(Beginning of Material supplied)

(** * The eBay listing update engine of the sellboy Discord bot

    A shallow embedding of the polling engine of the latest revision of the
    bot (the file that defines [getEbayListing], [getUpdateIntervalMs],
    [updateEbayListing] and [startEbayUpdateLoop]) and the properties of the
    engine that its specification states.

    Conventions of the embedding.
    - JavaScript numbers that hold epoch milliseconds, counters and
      durations are integers ([Z]); the engine only subtracts and compares
      them.
    - A field that may be [null], [undefined] or absent is an [option].
    - [db.ebayListings], a JSON object keyed by channel id, is a
      [gmap string Listing]; [Object.entries] is [map_to_list].  The order in
      which JavaScript enumerates the keys plays no role in any statement
      below: the lemmas about the scan are proved for every list of entries
      with pairwise distinct keys.
    - Everything outside the process (wall clock, eBay, Discord) is an
      abstract state [Ext] with the operations of the class [ExtOps]; an
      awaited call is a function from the state before the call to the
      outcome and the state after it.
    - An [async] function is a computation in the monad [M]: it threads the
      outside world, the data file and the trace of calls, and it either
      returns or throws.  Effects made before a throw are kept.
    - The data file is read and written without failure, and the runs of the
      timer callback do not overlap. *)

From Stdlib Require Import Ascii.
From stdpp Require Import gmap strings list fin_maps pretty.

Open Scope Z_scope.

(** ** Data model *)

(** A record of [db.ebayListings], with the fields written when a tracking
    channel is created. *)
Record Listing := mkListing {
  url : string;
  ownerId : string;
  title : string;
  currentPrice : string;
  bidCount : Z;
  endTime : option Z;
  imageUrl : option string;
  description : string;
  views : Z;
  watchers : Z;
  status : string;
  source : string;
  listingType : string;
  buyItNowPrice : option string;
  lastChecked : option Z;
  createdAt : Z
}.

(** The object returned by [fetchEbayListingViaAPI] and
    [scrapeEbayListing]. *)
Record Snapshot := mkSnapshot {
  s_title : string;
  s_currentPrice : string;
  s_bidCount : Z;
  s_endTime : option Z;
  s_imageUrl : option string;
  s_description : string;
  s_views : Z;
  s_watchers : Z;
  s_status : string;
  s_source : string;
  s_listingType : string;
  s_buyItNowPrice : option string
}.

(** What a strategy extracts from the eBay response before it builds its
    return object: every field but [source], which each strategy writes as a
    literal, and with the ended test as a boolean. *)
Record Extracted := mkExtracted {
  x_title : string;
  x_currentPrice : string;
  x_bidCount : Z;
  x_endTime : option Z;
  x_imageUrl : option string;
  x_description : string;
  x_views : Z;
  x_watchers : Z;
  x_isEnded : bool;
  x_listingType : string;
  x_buyItNowPrice : option string
}.

(** ** Interval policy *)

Definition SECOND : Z := 1000.
Definition MINUTE : Z := 60 * 1000.
Definition HOUR : Z := 60 * 60 * 1000.
Definition DAY : Z := 24 * 60 * 60 * 1000.

(** JavaScript truthiness of a nullable number: [null], [undefined] and [0]
    are falsy. *)
Definition truthy (v : option Z) : bool :=
  match v with
  | Some n => negb (n =? 0)
  | None => false
  end.

(** [v || 0] on a nullable number. *)
Definition or_zero (v : option Z) : Z := default 0 v.

(** [getUpdateIntervalMs(endTime)]; [now] is the value [Date.now()] returns
    inside the function, [None] is the [null] result. *)
Definition getUpdateIntervalMs (now : Z) (endTime : option Z) : option Z :=
  if negb (truthy endTime) then Some (30 * 60 * 1000)
  else
    let timeLeft := or_zero endTime - now in
    if timeLeft <=? 0 then None
    else if timeLeft <? 60 * 60 * 1000 then Some (2 * 60 * 1000)
    else if timeLeft <? 8 * 60 * 60 * 1000 then Some (5 * 60 * 1000)
    else if timeLeft <? 3 * 24 * 60 * 60 * 1000 then Some (15 * 60 * 1000)
    else Some (30 * 60 * 1000).

(** ** Outcomes, effects and the engine monad *)

(** The result of a call that may throw. *)
Inductive Outcome (A : Type) : Type :=
| Ok (a : A)
| Thrown (err : string).
Arguments Ok {A} a.
Arguments Thrown {A} err.
(* ===== verification/_CoqProject ===== *)
-Q . S2P
Prelude.v
GoProg.v
Model.v
PodModel.v
Kube.v
Libs.v
ApiServer.v
Testbed.v
Ports.v
PodClient.v
NodeRepo.v
Registrar.v
NodeStore.v
Tenants.v
Registration.v
PodService.v
NodeService.v
Lifecycle.v
PoolService.v
Scaling.v
Execution.v
HostPods.v
Shutdown.v
PoolReconciler.v
NodeReconciler.v
PodSyncReconciler.v
Statuses.v
Config.v
System.v
NodePools.v
Footprint.v
PodSafety.v
Orphans.v
Coverage.v
Resources.v
Interleaving.v
Concurrent.v
Deletion.v
StatusSync.v
Guarantees.v
Races.v
Work.v
GoHeap.v
DeepCopy.v
Startup.v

(End of Material supplied)

■ Task to complete: Across the data, pull every line containing the string "JavaScript".

■ Your solution:
    - JavaScript numbers that hold epoch milliseconds, counters and
      which JavaScript enumerates the keys plays no role in any statement
(** JavaScript truthiness of a nullable number: [null], [undefined] and [0]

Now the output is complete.